THE DEBATE OVER DEBT MANAGEMENT VERSUS DEFAULT WAS SETTLED IN THE BEGINNING. According to Article VI, Clause 1, “All debts contracted and engagements entered into, before the adoption of this Constitution, shall be as valid against the United States under this Constitution, as under the Confederation.” And James Madison removed any doubt when he dismissed “...the pretended doctrine that a change in the political form of civil society has the magical effect of dissolving its moral obligations.” (The Federalist Papers, No. 43; JM on “All debts and engagements”)
Alexander Hamilton, the former artillery officer in the Continental Army and aide de camp to the Commander in Chief, gave force and effect to Article VI, Clause 1. His measures made meaningful the related power “to borrow money on the credit of the United States.” (Article I, Section 8, Clause 2) He established the good faith of the nation and gave us our good name. As Secretary of the Treasury, Hamilton began his report, requested by the House of Representatives, citing their resolution that “an adequate provision for the support of the public credit is a matter of high importance to the honor and prosperity of the United States”; and he continued: (Emphasis Hamilton’s)If the maintenance of public credit, then, be truly so important, the next enquiry which suggests itself is: By what means is it to be effected? The ready answer to which question
…(T)he last seven years have exhibited an earnest and uniform effort, on the part of the government of the union, to retrieve the national credit, by doing justice to the creditors of the nation; and that the embarrassments of a defective constitution, which defeated this laudable effort, have ceased.
In nothing are appearances of greater moment than in whatever regards credit. Opinion is the soul of it; and this is affected by appearances as well as realities.... (Emphasis added)
So if the “original intention” was to make our word true, can we act in a way that makes our word worthless? And should that even be a consideration? Section 4 of the Fourteenth Amendment—“The validity of the public debt of the United States…shall not be questioned”—is a reaffirmation of Article VI, Clause 1 that was to overcome “the embarrassments of a defective constitution,”—the Articles of Confederation—“which defeated this laudable effort”; and, therefore, all debts and engagements entered into shall be valid against the United States under the Constitution. Finally, as Hamilton noted in his report, it ought to be “a fundamental maxim, in the system of public credit of the United States, that the creation of debt should always be accompanied with the means of extinguishment.”

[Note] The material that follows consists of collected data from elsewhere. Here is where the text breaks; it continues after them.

Lemma offline_subscription_established_witness :
  let s := MQTTRegistry.subscribe "devices/+/events" ex_callback ex_client in
  let c' := MQTTRegistry.on_connect s.2 in
  s.1 = Ok tt
  ∧ MQTTRegistry.brokerSubscriptions s.2 = []
  ∧ MQTTRegistry.brokerSubscriptions c' = ["devices/+/status"; "devices/+/events"].
Proof.
  destruct (offline_subscription_established "devices/+/events" ex_callback ex_client eq_refl)
    as (H1 & H2 & _).
  split; [exact H1|]. split; [exact H2|]. reflexivity.
Defined.

(** X5.  The registry holds one callback per pattern: subscribing keeps the
    patterns distinct and makes the new callback the one stored for the
    pattern; a subscription the broker rejects changes nothing.
    [unsubscribe] returns exactly when the client is offline or the broker
    accepts the unsubscription, and then the pattern is no longer in the map
    and the remaining patterns are distinct; when the client is connected and
    the broker rejects the unsubscription, [unsubscribe] throws and the client
    is as before, the pattern still in the map. *)
Theorem registry_one_callback_per_pattern pattern callback c :
  NoDup (map fst (MQTTRegistry.subscriptions c)) →
  let s := MQTTRegistry.subscribe pattern callback c in
  let u := MQTTRegistry.unsubscribe pattern c in
  NoDup (map fst (MQTTRegistry.subscriptions s.2))
  ∧ (s.1 = Ok tt →
     List.find (λ kv, bool_decide (kv.1 = pattern)) (MQTTRegistry.subscriptions s.2)
     = Some (pattern, callback))
  ∧ (∀ e, s.1 = Throw e → s.2 = c)
  ∧ (u.1 = Ok tt ↔ MQTTRegistry.isConnected c = false
                    ∨ MQTTRegistry.brokerRejectsUnsubscribe c pattern = false)
  ∧ (u.1 = Ok tt →
     ¬ In pattern (map fst (MQTTRegistry.subscriptions u.2))
     ∧ NoDup (map fst (MQTTRegistry.subscriptions u.2)))
  ∧ (∀ e, u.1 = Throw e → u.2 = c).
Proof.
  intros Hnd s u.
  assert (Hs : (s.1 = Ok tt ∧ MQTTRegistry.subscriptions s.2
                  = MQTTRegistry.map_set pattern callback (MQTTRegistry.subscriptions c))
               ∨ (∃ e, s.1 = Throw e) ∧ s.2 = c).
  { unfold s, MQTTRegistry.subscribe, MQTTRegistry.subscribeAsync.
    destruct (MQTTRegistry.isConnected c); simpl; [|by left].
    destruct (MQTTRegistry.brokerRejects c pattern); simpl; [right; eauto|by left]. }
  assert (Hu : (u.1 = Ok tt
                ∧ (MQTTRegistry.isConnected c = false
                   ∨ MQTTRegistry.brokerRejectsUnsubscribe c pattern = false)
                ∧ MQTTRegistry.subscriptions u.2
                  = MQTTRegistry.map_delete pattern (MQTTRegistry.subscriptions c))
               ∨ ((∃ e, u.1 = Throw e)
                  ∧ MQTTRegistry.isConnected c = true
                  ∧ MQTTRegistry.brokerRejectsUnsubscribe c pattern = true
                  ∧ u.2 = c)).
  { unfold u, MQTTRegistry.unsubscribe, MQTTRegistry.unsubscribeAsync.
    destruct (MQTTRegistry.isConnected c); simpl; [|left; auto].
    destruct (MQTTRegistry.brokerRejectsUnsubscribe c pattern); simpl;
      [right; eauto|left; auto]. }
  split; [|split; [|split; [|split; [|split]]]].
  - destruct Hs as [[_ ->]|[_ ->]]; [by apply map_set_NoDup|done].
  - intros Hok. destruct Hs as [[_ ->]|[[e He] _]]; [apply map_set_lookup|congruence].
  - intros e He. destruct Hs as [[Hok _]|[_ ->]]; [congruence|done].
  - destruct Hu as [(Hok & Hc & _)|([e He] & Hc & Hr & _)].
    + split; done.
    + split; [congruence|]. intros [|]; congruence.
  - intros Hok. destruct Hu as [(_ & _ & ->)|([e He] & _)]; [|congruence].
    rewrite map_delete_keys. split.
    + intros Hin. apply filter_In in Hin.
      destruct Hin as [_ Hin]. by rewrite bool_decide_eq_true_2 in Hin.
    + apply NoDup_ListNoDup, List.NoDup_filter. by apply NoDup_ListNoDup.
  - intros e He. destruct Hu as [(Hok & _)|(_ & _ & _ & ->)]; [congruence|done].
Qed.

Lemma registry_one_callback_per_pattern_witness :
  let s := MQTTRegistry.subscribe "devices/+/status" ex_callback ex_client in
  let u := MQTTRegistry.unsubscribe "devices/+/status" ex_client in
  MQTTRegistry.subscriptions s.2 = [("devices/+/status", ex_callback)]
  ∧ MQTTRegistry.subscriptions u.2 = []
  ∧ NoDup (map fst (MQTTRegistry.subscriptions s.2)).
Proof.
  split; [reflexivity|]. split; [reflexivity|].
  apply (registry_one_callback_per_pattern "devices/+/status" ex_callback ex_client).
  simpl. apply NoDup_singleton.
Defined.

(** ** The key scheme of the coordination store (RedisService.getKey) *)

Section KeyFacts.

Lemma append_cons (x : Ascii.ascii) (a b : string) :
  String x a +:+ b = String x (a +:+ b).
Proof. reflexivity. Qed.

Lemma append_inj_l (s a b : string) : s +:+ a = s +:+ b → a = b.
Proof. apply String.app_inj. Qed.

Lemma append_assoc_s (a b c : string) : (a +:+ b) +:+ c = a +:+ (b +:+ c).
Proof.
  induction a as [|x a IH]; [reflexivity|].
  rewrite !append_cons. f_equal. exact IH.
Qed.

(** Two strings that agree up to and including their first colon. *)
Lemma first_colon_inj (a b x y : string) :
  has_char colon a = false → has_char colon b = false →
  a +:+ String colon x = b +:+ String colon y → a = b ∧ x = y.
Proof.
  revert b. induction a as [|c a IH]; intros [|d b]; rewrite ?append_cons;
    change ("" +:+ ?s) with s; simpl.
  - intros _ _ [= ->]. done.
  - intros _ Hb [= <- _]. by rewrite Ascii.eqb_refl in Hb.
  - intros Ha _ [= -> _]. by rewrite Ascii.eqb_refl in Ha.
  - intros Ha Hb [= -> H].
    apply orb_false_elim in Ha as [_ Ha]. apply orb_false_elim in Hb as [_ Hb].
    destruct (IH b Ha Hb H) as [-> ->]. done.
Qed.

Lemma getKey_two cfg category id :
  RedisService.getKey cfg [category; id]
  = Config.redis_keyPrefix cfg +:+ (category +:+ String colon id).
Proof. reflexivity. Qed.

Lemma getKey_three cfg category id1 id2 :
  RedisService.getKey cfg [category; id1; id2]
  = Config.redis_keyPrefix cfg +:+ (category +:+ String colon (id1 +:+ String colon id2)).
Proof. reflexivity. Qed.

Lemma getKey_two_inj cfg category1 id1 category2 id2 :
  has_char colon category1 = false →
  has_char colon category2 = false →
  RedisService.getKey cfg [category1; id1] = RedisService.getKey cfg [category2; id2] →
  category1 = category2 ∧ id1 = id2.
Proof.
  intros H1 H2. rewrite !getKey_two. intros H%append_inj_l. by apply first_colon_inj.
Qed.

End KeyFacts.

(** X6.  Keys built from a category and one identifier are injective when
    the categories contain no colon (none of the adapter's does): two such
    keys are equal only for the same category and the same identifier, so
    sessions, magic links, jti records, counters, reservations, device status
    and cache entries never share a key. *)
Theorem getKey_injective cfg category1 id1 category2 id2 :
  has_char colon category1 = false →
  has_char colon category2 = false →
  RedisService.getKey cfg [category1; id1] = RedisService.getKey cfg [category2; id2]
  ↔ category1 = category2 ∧ id1 = id2.
Proof.
  intros H1 H2. split; [by apply getKey_two_inj|by intros [-> ->]].
Qed.

Lemma getKey_injective_witness :
  RedisService.getKey Config.default ["unlock_jti"; "x"]
  = RedisService.getKey Config.default ["rate_limit"; "x"]
  ↔ "unlock_jti" = "rate_limit" ∧ "x" = "x".
Proof.
  apply (getKey_injective Config.default "unlock_jti" "x" "rate_limit" "x"); reflexivity.
Defined.

(** X7.  Rider-session keys join the rider id and the device id with the
    same colon: they are injective for rider ids without a colon, but a rider
    id [a:b] with device [c] and a rider id [a] with device [b:c] get one and
    the same key, so a session stored for the first pair is what is read for
    the second. *)
Theorem riderSession_key_collision cfg a b c sessionToken w :
  (∀ r1 d1 r2 d2,
     has_char colon r1 = false → has_char colon r2 = false →
     RedisService.getKey cfg ["rider_session"; r1; d1]
       = RedisService.getKey cfg ["rider_session"; r2; d2] →
     r1 = r2 ∧ d1 = d2)
  ∧ RedisService.getKey cfg ["rider_session"; a +:+ String colon b; c]
    = RedisService.getKey cfg ["rider_session"; a; b +:+ String colon c]
  ∧ (RedisKeys.getRiderSession cfg a (b +:+ String colon c)
       (RedisKeys.setRiderSession cfg (a +:+ String colon b) c sessionToken w).2).1
    = Ok (Some (Redis.Str sessionToken)).
Proof.
  assert (Hkey : RedisService.getKey cfg ["rider_session"; a +:+ String colon b; c]
                 = RedisService.getKey cfg ["rider_session"; a; b +:+ String colon c]).
  { rewrite !getKey_three. do 3 f_equal. apply append_assoc_s. }
  split; [|split; [exact Hkey|]].
  - intros r1 d1 r2 d2 H1 H2. rewrite !getKey_three.
    intros H%append_inj_l. apply (append_inj_l "rider_session") in H.
    injection H as H. by apply first_colon_inj.
  - unfold RedisKeys.getRiderSession, RedisKeys.setRiderSession,
      RedisService.client_setEx, RedisService.client_get, Redis.setEx, Redis.get,
      Redis.peek, gets. simpl.
    rewrite Hkey, lookup_insert_eq. unfold Redis.live. simpl.
    by rewrite bool_decide_eq_true_2 by lia.
Qed.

Although the appearance of an issue has been created by the debt ceiling threat of the House Republicans, their arguments are as empty as the cupboard of Old Mother Hubbard. In reality, there is no debate, if the words of James Madison and the deeds of Alexander Hamilton and George Washington are accepted as precedent. On the one side of the scale is the debt ceiling, a statutory provision, the technicality of technicalities and of dubious constitutionality. On the other is the Fundamental Charter itself, The Federalist Papers, the reports of the first Secretary of the Treasury, and Chapter XIV of the Second Treatise of Civil Government by John Locke. The oath requires the President to “preserve, protect and defend the Constitution”; and he must “take care that the laws be faithfully executed”—and the Constitution is the first law. (Article II, Section 1, Clause 8 & Article II, Section 3) Therefore, if forced to choose between the Constitution and the Second Liberty Bond Act of 1917, the Executive shall faithfully execute “the supreme law of the land” to “promote the general welfare and secure the blessings of liberty to ourselves and our posterity.” (Article VI, Clause 2 & Preamble) Such action is consistent with “the executive power” as conceived by the Founders and John Locke who stated that “(P)rerogative is nothing but the power of doing public good without a rule.” (Article II, Section 1, Clause 1 & Second Treatise of Civil Government) Accordingly, after giving due notice by a Proclamation on Public Credit to the press and the public and a delinquent Congress, the President would issue an Executive Order on the Means of Extinguishment and invoke the Gephardt Rule which simply stated that the debt ceiling was “deemed to have passed” when a budget resolution was approved, and therefore direct the Secretary of the Treasury to take appropriate action.